Checks whether a known population totals data frame conforms to the standard required by e.calibrate for a specific calibration problem.

population.check(df.population, data, calmodel, partition = FALSE)

Arguments

df.population

Data frame of known population totals.

data

Data frame of survey data (or an object inheriting from class analytic).

calmodel

Formula defining the linear structure of the calibration model.

partition

Formula specifying the variables that define the "calibration domains" for the model. FALSE (the default) implies no calibration domains.

Details

The behaviour of this function depends on the outcome of the test. If df.population is found to conform to the standard, the function first converts it into an object of class pop.totals and then invisibly returns it. Failing this, the function stops and prints an error message: the meaning of the message should help the user diagnose the cause of the problem.

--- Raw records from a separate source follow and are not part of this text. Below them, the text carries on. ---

(** The groups still to be pushed describe their members, end only at a
    change of key or at the cap, and begin with the group being filled. *)
Lemma remainingGroups_spec (l : list Jumper.t) :
  forall cg alt ty,
    filling cg alt ty ->
    Forall describesMembers (remainingGroups cg alt ty l)
    /\ Sorted boundary (remainingGroups cg alt ty l)
    /\ (cg <> [] ->
        exists g rest,
          remainingGroups cg alt ty l = g :: rest
          /\ JumpGroup.groupType g = ty).
Proof.
  induction l as [|j l IH]; intros cg alt ty Hfill.
  - cbn [remainingGroups]. split; [now apply flushed_describes|].
    rewrite flushGroup_cases. destruct cg as [|j0 cg].
    + split; [constructor|]. intros H. now elim H.
    + split; [repeat constructor|]. intros _. eauto.
  - cbn [remainingGroups]. unfold groupStep.
    cbn [groups currentGroup currentAltitude currentType].
    destruct (negb (String.eqb ty (groupKey j))
              || (8 <=? List.length cg)%nat) eqn:Enew; cbv zeta;
      cbn [groups currentGroup currentAltitude currentType].
    + destruct (IH [j] (Jumper.exitAltitude j) (groupKey j)
                   (filling_start j)) as (Hdesc & Hsorted & Hhead).
      destruct Hhead as (g' & rest' & Eq & Hty'); [discriminate|].
      pose proof (flushed_describes cg alt ty Hfill) as Hflush.
      split; [apply Forall_app; now split|].
      rewrite flushGroup_cases. destruct cg as [|j0 cg]; cbn [app].
      * split; [exact Hsorted|]. intros H. now elim H.
      * split.
        -- constructor; [exact Hsorted|]. rewrite Eq. constructor.
           unfold boundary. cbn [JumpGroup.groupType JumpGroup.jumpers].
           rewrite Hty'.
           apply orb_true_iff in Enew as [Ekey|Ecap].
           ++ left. apply negb_true_iff, String.eqb_neq in Ekey. exact Ekey.
           ++ right. apply Nat.leb_le in Ecap.
              destruct Hfill as (Hlen & _). lia.
        -- intros _. eexists. eexists. split; reflexivity.
    + apply orb_false_iff in Enew as [Ekey Ecap].
      apply negb_false_iff, String.eqb_eq in Ekey. subst ty.
      apply Nat.leb_gt in Ecap.
      destruct (IH (cg ++ [j]) alt (groupKey j)
                   (filling_extend cg alt j Hfill Ecap))
        as (Hdesc & Hsorted & Hhead).
      cbn [app]. split; [exact Hdesc|]. split; [exact Hsorted|].
      intros _. apply Hhead.
      intros H. now apply app_eq_nil in H as [_ H].
Qed.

The mandatory argument df.population identifies the known totals data frame for which compliance with the standard is to be checked.

The mandatory argument data identifies the survey data frame on which the calibration problem is defined (or, as an alternative, an analytic object built upon that data frame).

The mandatory argument calmodel symbolically defines the calibration model you intend to use: it identifies the auxiliary variables and the constraints for the calibration problem. The data variables referenced by calmodel must be numeric or factor and must not contain any missing value (NA).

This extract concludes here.